**Exercise**
Your job with the data below is to output exactly the lines from the one holding "intros If Is Hg Hcl; cbn [fst snd] in *." down to the one holding "by apply grounded_evolves.", both included, and no others.

**Stored data**
§

(** A step of an error free execution: what is new is held by a goroutine, and a goroutine lets go of complete blocks only. *)
Lemma task_step_safe lossy inName t w t' w' :
  task_step lossy inName t w t' w' → cl_inv w.1 → cl_inv w.2 → grounded w.2 t → clean t' = true →
  grounded w'.2 t' ∧
  (∀ x, cl_has w'.2 x → cl_has w.2 x ∨ x ∈ active t') ∧ ∀ x, x ∈ active t → x ∈ active t' ∨ full w'.2 x.
Proof.
  induction 1 as [bid f s r s' Hr|bid ops f s r f' Hr|bid ops data f s r s' Hr|bid ops b [f s]|bid ops ts i t t' w w' Hi Hstep IH|bid ops ts w Hc|bid ops ts t' w Hfin Hw|bid ops f s r s' Hr];
    intros If Is Hg Hcl; cbn [fst snd] in *.
  - assert (∀ r s', rpc_GetBlockById bid false true s = Ok (r, s') → cl_inv s' ∧ evolve s s') as Hk by (intros ?? E; by apply cl_Get in E as (? & ? & _)).
    destruct (rpc_keeps _ _ _ _ _ Hr Is Hk) as (Is' & He & Hok). destruct r as [e|b]; [done|].
    destruct (cl_Get _ _ _ _ _ _ Is (Hok b eq_refl)) as (_ & _ & Hback & Hb). cbn [after_get]. split_and!; try done; [..|by intros x ?%elem_of_nil].
    + destruct (keqb (pb_Id b) "") eqn:Ek; [done|]. apply keqb_neq in Ek. by apply (Hb b eq_refl).
    + intros x Hx. left. by apply Hback.
  - assert (∀ r f', rpc_GetBlockById bid true false f = Ok (r, f') → cl_inv f' ∧ evolve f f') as Hk by (intros ?? E; by apply cl_Get in E as (? & ? & _)).
    destruct (rpc_keeps _ _ _ _ _ Hr If Hk) as (If' & He & Hok). destruct r as [e|b]; [done|].
    split_and!; try done; [by left|by intros x ?%elem_of_nil].
  - assert (∀ r s', rpc_StoreBlock inName (mkPB bid data BS_WEAK None) s = Ok (r, s') → cl_inv s' ∧ evolve s s') as Hk by (intros ?? E; by apply cl_Store in E as (? & ? & _)).
    destruct (rpc_keeps _ _ _ _ _ Hr Is Hk) as (Is' & He & Hok). destruct r as [e|b]; [done|].
    destruct (cl_Store _ (mkPB bid data BS_WEAK None) _ _ _ Is eq_refl (Hok b eq_refl)) as (_ & _ & Hb). destruct (Hb b eq_refl) as (Hh & _ & Hnew). cbn [pb_Id] in *.
    split_and!; try done; [|by intros x ?%elem_of_nil]. intros x Hx. destruct (Hnew x Hx) as [| ->]; [by left|right; apply list_elem_of_singleton; reflexivity].
  - unfold spawn in *. destruct (pb_MissingIds b) as [l|]; split_and!; try done; try by left.
    + apply grounded_wait. split; [done|]. apply Forall_forall. intros t Ht. apply list_elem_of_In, in_map_iff in Ht as (y & <- & _). done.
    + intros x Hx. left. apply list_elem_of_singleton in Hx as ->. apply active_wait. by left.
  - apply grounded_wait in Hg as [Hb Hg]. pose proof (Forall_lookup_1 _ _ _ _ Hg Hi) as Hgt. cbn [clean] in Hcl.
    destruct (clean_child _ _ _ _ Hi Hcl) as [Ht' Hall]. destruct (IH If Is Hgt Ht') as (Hg' & Hnew & Hold).
    pose proof (lookup_lt_Some _ _ _ Hi) as Hlt. destruct (task_step_inv _ _ _ _ _ _ Hstep If Is) as (_ & _ & _ & He & _). split_and!.
    + apply grounded_wait. split; [by apply He|]. apply Forall_insert; [|done]. eapply Forall_impl; [exact Hg|]. intros t0. by apply grounded_evolves.
    + intros x Hx. destruct (Hnew x Hx) as [|Ha]; [by left|]. right. apply active_wait. right. exists i, t'. split; [by apply list_lookup_insert_eq|done].
    + intros x Hx. apply active_wait in Hx as [->|(j & t0 & Hj & Hx)]; [left; apply active_wait; by left|]. destruct (decide (j = i)) as [->|Hne].
      * rewrite Hi in Hj. injection Hj as <-. destruct (Hold x Hx) as [Ha|]; [left|by right]. apply active_wait. right. exists i, t'. split; [by apply list_lookup_insert_eq|done].
      * left. apply active_wait. right. exists j, t0. split; [by rewrite list_lookup_insert_ne|done].
  - done.
  - destruct Hw as [Hnone|t e Ht He]; [|done]. apply grounded_wait in Hg as [Hb Hg]. split_and!; [done|by left|].
    intros x Hx. apply active_wait in Hx as [->|(j & t0 & Hj & Hx)]; [left; set_solver|].
      pose proof (Forall_lookup_1 _ _ _ _ Hfin Hj) as Hf0. destruct t0; try discriminate Hf0. by apply elem_of_nil in Hx.
  - assert (∀ r s', rpc_UpgradeBlockNonWeak bid s = Ok (r, s') → cl_inv s' ∧ evolve s s') as Hk by (intros ?? E; by apply cl_Upgrade in E as (? & ? & _)).
    destruct (rpc_keeps _ _ _ _ _ Hr Is Hk) as (Is' & He & Hok). destruct r as [e|b]; [done|].
    destruct (cl_Upgrade _ _ _ _ Is (Hok b eq_refl)) as (_ & _ & Hback & Hcov). destruct (Hcov b eq_refl Hg) as [Hc _]. cbn [after_upgrade] in *.
    destruct (missing b) as [|y l] eqn:Em; split_and!; try done; try (by apply He); try (intros x Hx; left; by apply Hback).
    + intros x Hx. apply list_elem_of_singleton in Hx as ->. right. intros y Hy. destruct (Hc y Hy) as [|Hn%elem_of_nil]; [done|done].
    + intros x Hx. by left.
Qed.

§

**Task response**
    intros If Is Hg Hcl; cbn [fst snd] in *.
  - assert (∀ r s', rpc_GetBlockById bid false true s = Ok (r, s') → cl_inv s' ∧ evolve s s') as Hk by (intros ?? E; by apply cl_Get in E as (? & ? & _)).
    destruct (rpc_keeps _ _ _ _ _ Hr Is Hk) as (Is' & He & Hok). destruct r as [e|b]; [done|].
    destruct (cl_Get _ _ _ _ _ _ Is (Hok b eq_refl)) as (_ & _ & Hback & Hb). cbn [after_get]. split_and!; try done; [..|by intros x ?%elem_of_nil].
    + destruct (keqb (pb_Id b) "") eqn:Ek; [done|]. apply keqb_neq in Ek. by apply (Hb b eq_refl).
    + intros x Hx. left. by apply Hback.
  - assert (∀ r f', rpc_GetBlockById bid true false f = Ok (r, f') → cl_inv f' ∧ evolve f f') as Hk by (intros ?? E; by apply cl_Get in E as (? & ? & _)).
    destruct (rpc_keeps _ _ _ _ _ Hr If Hk) as (If' & He & Hok). destruct r as [e|b]; [done|].
    split_and!; try done; [by left|by intros x ?%elem_of_nil].
  - assert (∀ r s', rpc_StoreBlock inName (mkPB bid data BS_WEAK None) s = Ok (r, s') → cl_inv s' ∧ evolve s s') as Hk by (intros ?? E; by apply cl_Store in E as (? & ? & _)).
    destruct (rpc_keeps _ _ _ _ _ Hr Is Hk) as (Is' & He & Hok). destruct r as [e|b]; [done|].
    destruct (cl_Store _ (mkPB bid data BS_WEAK None) _ _ _ Is eq_refl (Hok b eq_refl)) as (_ & _ & Hb). destruct (Hb b eq_refl) as (Hh & _ & Hnew). cbn [pb_Id] in *.
    split_and!; try done; [|by intros x ?%elem_of_nil]. intros x Hx. destruct (Hnew x Hx) as [| ->]; [by left|right; apply list_elem_of_singleton; reflexivity].
  - unfold spawn in *. destruct (pb_MissingIds b) as [l|]; split_and!; try done; try by left.
    + apply grounded_wait. split; [done|]. apply Forall_forall. intros t Ht. apply list_elem_of_In, in_map_iff in Ht as (y & <- & _). done.
    + intros x Hx. left. apply list_elem_of_singleton in Hx as ->. apply active_wait. by left.
  - apply grounded_wait in Hg as [Hb Hg]. pose proof (Forall_lookup_1 _ _ _ _ Hg Hi) as Hgt. cbn [clean] in Hcl.
    destruct (clean_child _ _ _ _ Hi Hcl) as [Ht' Hall]. destruct (IH If Is Hgt Ht') as (Hg' & Hnew & Hold).
    pose proof (lookup_lt_Some _ _ _ Hi) as Hlt. destruct (task_step_inv _ _ _ _ _ _ Hstep If Is) as (_ & _ & _ & He & _). split_and!.
    + apply grounded_wait. split; [by apply He|]. apply Forall_insert; [|done]. eapply Forall_impl; [exact Hg|]. intros t0. by apply grounded_evolves.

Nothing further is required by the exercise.